**WORK REQUEST**
Your answer should be every line from the records that contains "then".

**INPUT DATA**

(** Whether the whole format was understood, and the state reached. *)
Fixpoint vsnprintf_loop (fuel : nat) (junk fmt : list Z) (args : list va_slot) (fb : fmt_buf_state) :
    res (bool * fmt_buf_state) :=
  if hd 0 fmt =? 0 then Ok (true, fb)
  else match fuel with
  | O => NoFuel
  | S fuel' =>
      let '(next_offset, found) := find_next_conversion fmt in
      fb ← (if (next_offset =? 0)%nat then Ok fb else write_many fb fmt (Z.of_nat next_offset));
      if negb (found : bool) then Ok (true, fb)
      else
        let fmt := drop next_offset fmt in
        match consume fmt (chars "%%") with
        | Some fmt => fb ← write_one fb (ch "%"); vsnprintf_loop fuel' junk fmt args fb
        | None =>
            r ← directive junk (tail fmt) args fb;
            match r with
            | None => Ok (false, fb)
            | Some (fmt, args, fb) => vsnprintf_loop fuel' junk fmt args fb
            end
        end
  end.

(** The final zero. *)
Definition terminate (fb : fmt_buf_state) : res (list Z) :=
  if negb (capacity fb =? 0) then
    let last_char := Z.min (bytes_written fb) (capacity fb - 1) in
    buf_set (Z.to_nat last_char) 0 (buffer fb)
  else Ok (buffer fb).

(** The result and the buffer. *)
Definition uacpi_vsnprintf (junk buf : list Z) (capacity : Z) (fmt : list Z) (vlist : list va_slot) :
    res (Z * list Z) :=
  r ← vsnprintf_loop (length fmt) junk fmt vlist (MkFb buf capacity 0);
  let '(ok, fb) := r in
  if negb (ok : bool) then Ok (-1, buffer fb)
  else b ← terminate fb; Ok (sint 32 (bytes_written fb), b).

Definition uacpi_snprintf (junk buf : list Z) (capacity : Z) (fmt : list Z) (vlist : list va_slot) :
    res (Z * list Z) := uacpi_vsnprintf junk buf capacity fmt vlist.

Definition sprint_uacpi (size : nat) (fmt : string) (args : list va_slot) : res (Z * list Z) :=
  r ← uacpi_vsnprintf (replicate 32 0) (replicate size 170) (Z.of_nat size) (chars fmt) args;
  Ok (r.1, cstr r.2).

Example sprint_uacpi_runs :
  sprint_uacpi 40 "table '%.4s' (0x%016llX) size %u%%" [VaStr 1 (chars "APIC0000"); VaWord 0xFEC0; VaWord 44] =
    Ok (42, chars "table 'APIC' (0x000000000000FEC0) size ") ∧
  sprint_uacpi 40 "[%5d|%-5d|%05d|%+d]" (VaWord <$> [42; 42; -42; 42]) = Ok (24, chars "[   42|42   |-00042|+42]") ∧
  sprint_uacpi 40 "[%#x|%#o|%p]" (VaWord <$> [255; 8; 4096]) = Ok (27, chars "[0xff|010|0000000000001000]") ∧
  sprint_uacpi 40 "[%6s|%c|%s]" [VaStr 1 (chars "abc"); VaWord 65; VaWord 0] = Ok (14, chars "[abc|A|<null>]") ∧
  sprint_uacpi 40 "[%hhd|%hu|%zu]" (VaWord <$> [384; 65537; -1]) = Ok (29, chars "[-128|1|18446744073709551615]").
Proof. vm_compute. repeat split. Qed.
Lemma flags_fold fl :
  Forall (λ c, c ∈ FLAGS) fl → foldl (λ fm c, apply_flag c fm) fm_init fl = flag_spec fl.
Proof.
  induction fl as [|c fl IH] using rev_ind; intros Hfl; [done|].
  apply Forall_app in Hfl as [Hfl Hc]. rewrite foldl_app. simpl. rewrite IH by done.
  apply flag_spec_snoc. by inversion Hc.
Qed.

(** ** Numbers *)

Lemma digit_text_in B up d :
  B ≠ UACPI_BASE_AUTO → 0 ≤ d < base_value B →
  0 ≤ digit_text (base_value B) up d < 256 ∧ digit_in (base_value B) (digit_text (base_value B) up d) = Some d.
Proof.
  intros HB Hd. pose proof (base_value_bounds B HB).
  assert (∀ n : nat, (n < 16)%nat → Z.of_nat n < base_value B →
    0 ≤ digit_text (base_value B) up (Z.of_nat n) < 256 ∧
    digit_in (base_value B) (digit_text (base_value B) up (Z.of_nat n)) = Some (Z.of_nat n)) as Hall.
  { intros n Hn Hb. do 16 (destruct n as [|n]; [destruct B, up; simpl in Hb; try lia; try done; vm_compute;
      (split; [split; [discriminate|reflexivity]|reflexivity])|]). lia. }
  rewrite <-(Z2Nat.id d) by lia. apply Hall; lia.
Qed.

Lemma numeral_value_rev b ds : numeral_value b 0 (rev ds) = foldr (λ d n, n * b + d) 0 ds.
Proof. unfold numeral_value. induction ds as [|d ds IH]; simpl; [done|]. rewrite foldl_app. simpl. by rewrite IH. Qed.

Lemma number_text_digits B up v :
  B ≠ UACPI_BASE_AUTO → 0 ≤ v < 2 ^ 64 →
  is_digits B (number_text (base_value B) up v) (rev (digits 64 (base_value B) v)) ∧
  numeral_value (base_value B) 0 (rev (digits 64 (base_value B) v)) = v.
Proof.
  intros HB Hv. pose proof (base_value_bounds B HB). pose proof (u64_pow64 (base_value B) ltac:(lia)).
  destruct (digits_value 64 (base_value B) v) as [Hval Hr]; [lia|lia|]. split; [|by rewrite numeral_value_rev].
  unfold is_digits, number_text. clear Hval. induction Hr as [|d ds Hd _ IH]; cbn [map rev]; [constructor|].
  apply Forall2_app; [done|]. constructor; [by apply digit_text_in|constructor].
Qed.

Lemma digit_run_app cs rest :
  Forall (λ c, is_digit c = true) cs → is_digit (hd 0 rest) = false → digit_run (cs ++ rest) = (length cs, rest).
Proof.
  intros Hcs Hr. induction Hcs as [|c cs Hc _ IH]; cbn [app digit_run length].
  - destruct rest as [|c rest]; [done|]. cbn [digit_run]. cbn [hd] in Hr. by rewrite Hr.
  - by rewrite Hc, IH.
Qed.

Lemma decimal_digits n : 0 ≤ n < 2 ^ 64 → Forall (λ c, is_digit c = true) (decimal n).
Proof.
  intros Hn. unfold decimal. destruct (number_text_digits UACPI_BASE_DEC false n) as [Hd _]; [done|done|].
  change (base_value UACPI_BASE_DEC) with 10 in Hd.
  induction Hd as [|c d cs ds [Hc Hd] _ IH]; constructor; [|done].
  revert Hd. clear. unfold digit_in, digit_of, in_class, is_digit.
  destruct ((ch "0" <=? c) && (c <=? ch "9")) eqn:E; [done|].
  change (ch "a") with 97. change (ch "f") with 102. change (ch "A") with 65. change (ch "F") with 70.
  repeat case_match; intros; simplify_eq; simpl in *; lia.
Qed.

Lemma decimal_length n : (0 < length (decimal n))%nat.
Proof. unfold decimal, number_text. rewrite length_rev, length_map. apply digits_length_pos. Qed.

Lemma decimal_short n : 0 ≤ n < 2 ^ 64 → (length (decimal n) ≤ 22)%nat.
Proof.
  intros. unfold decimal, number_text. rewrite length_rev, length_map.
  apply digits_length; [lia| |lia]. simpl. lia.
Qed.

(** Digits that are printed are read back. *)
Lemma string_to_integer_number B up v rest n :
  B ≠ UACPI_BASE_AUTO → 0 ≤ v < 2 ^ 64 → Z.of_nat (length (number_text (base_value B) up v)) ≤ n < 2 ^ 64 →
  (n = Z.of_nat (length (number_text (base_value B) up v)) ∨ hd 0 rest = 0) →
  uacpi_string_to_integer (number_text (base_value B) up v ++ rest) n B = Ok (UACPI_STATUS_OK, v).
Proof.
  intros HB Hv Hn He. destruct (number_text_digits B up v HB Hv) as [Hd Hval].
  pose proof (string_to_integer_numeral B B [] None [] _ _ rest n (Forall_nil_2 _) Hd (prefixed_given _ _ HB)) as H.
  cbv zeta in H. cbn [sign_chars app] in H. rewrite Hval in H. apply H; [done|done|lia|done].
Qed.

Lemma parse_number_decimal n rest mode :
  0 ≤ n < 2 ^ 64 → is_digit (hd 0 rest) = false →
  parse_number (decimal n ++ rest) mode = Ok (Some (rest, Some n)).
Proof.
  intros Hn Hr. unfold parse_number, consume_digits.
  rewrite digit_run_app by (done || by apply decimal_digits).
  pose proof (decimal_length n). pose proof (decimal_short n Hn).
  rewrite (proj2 (Nat.eqb_neq _ 0)) by lia.
  unfold decimal. rewrite (string_to_integer_number UACPI_BASE_DEC); [done|done|done| |by left].
  unfold decimal in *. change (base_value UACPI_BASE_DEC) with 10. lia.
Qed.

Lemma parse_number_none rest : is_digit (hd 0 rest) = false →
  parse_number rest PARSE_NUMBER_MODE_MAYBE = Ok (Some (rest, None)).
Proof.
  intros Hr. unfold parse_number, consume_digits. pose proof (digit_run_app [] rest (Forall_nil_2 _) Hr) as E. simpl in E. by rewrite E.
Qed.

(** The first character of a literal width. *)
Lemma decimal_hd n : 1 ≤ n < 2 ^ 64 → ∃ d, 1 ≤ d < 10 ∧ hd 0 (decimal n) = ch "0" + d.
Proof.
  intros Hn. pose proof (u64_pow64 10 ltac:(lia)).
  destruct (digits_value 64 10 n) as [_ Hr]; [lia|lia|].
  destruct (digits_last 64 10 n) as (d & Hd & Hd0); [lia|lia|].
  apply last_Some in Hd as [ds Hds].
  exists d. rewrite Hds in Hr. apply Forall_app in Hr as [_ Hr]. inversion_clear Hr.
  split; [lia|]. unfold decimal, number_text. rewrite Hds, map_app, rev_app_distr. done.
Qed.

(** The character after the flags or after the width. *)
Definition stops (c : Z) : Prop := is_digit c = false ∧ (c ∉ FLAGS) ∧ c ≠ ch "*".

Lemma conv_stops cv rest : stops (hd 0 (show_conv cv ++ rest)) ∧ hd 0 (show_conv cv ++ rest) ≠ ch ".".
Proof.
  destruct cv as [| | |[] []]; (split; [split; [reflexivity|split; [|discriminate]]|discriminate]);
    apply (bool_decide_eq_false_1 _); vm_compute; reflexivity.
Qed.

Lemma prec_stops p cv rest : stops (hd 0 (show_prec p ++ show_conv cv ++ rest)).
Proof.
  destruct p; [apply conv_stops|..]; (split; [reflexivity|split; [|discriminate]]);
    apply (bool_decide_eq_false_1 _); vm_compute; reflexivity.
Qed.

Lemma width_no_flag w p cv rest :
  num_ok 1 w → hd 0 (show_width w ++ show_prec p ++ show_conv cv ++ rest) ∉ FLAGS.
Proof.
  intros Hw. destruct w as [|n|]; [apply prec_stops| |apply (bool_decide_eq_false_1 _); vm_compute; reflexivity].
  destruct (decimal_hd n Hw) as (d & Hd & Eh). cbn [show_width].
  assert (hd 0 (decimal n ++ show_prec p ++ show_conv cv ++ rest) = ch "0" + d) as ->.
  { rewrite <-Eh. pose proof (decimal_length n). destruct (decimal n); [simpl in *; lia|done]. }
  change (ch "0") with 48. unfold FLAGS. vm_compute chars. rewrite !elem_of_cons, elem_of_nil. lia.
Qed.

(** ** Directives *)

Lemma consume_star rest : consume (chars "*" ++ rest) (chars "*") = Some rest.
Proof. apply consume_app; [repeat constructor; done|done|done]. Qed.

Lemma with_width_zero fl : with_width 0 (flag_spec fl) = flag_spec fl.
Proof. done. Qed.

**RESULT BELOW**
  if hd 0 fmt =? 0 then Ok (true, fb)
      fb ← (if (next_offset =? 0)%nat then Ok fb else write_many fb fmt (Z.of_nat next_offset));
      if negb (found : bool) then Ok (true, fb)
  if negb (capacity fb =? 0) then
  if negb (ok : bool) then Ok (-1, buffer fb)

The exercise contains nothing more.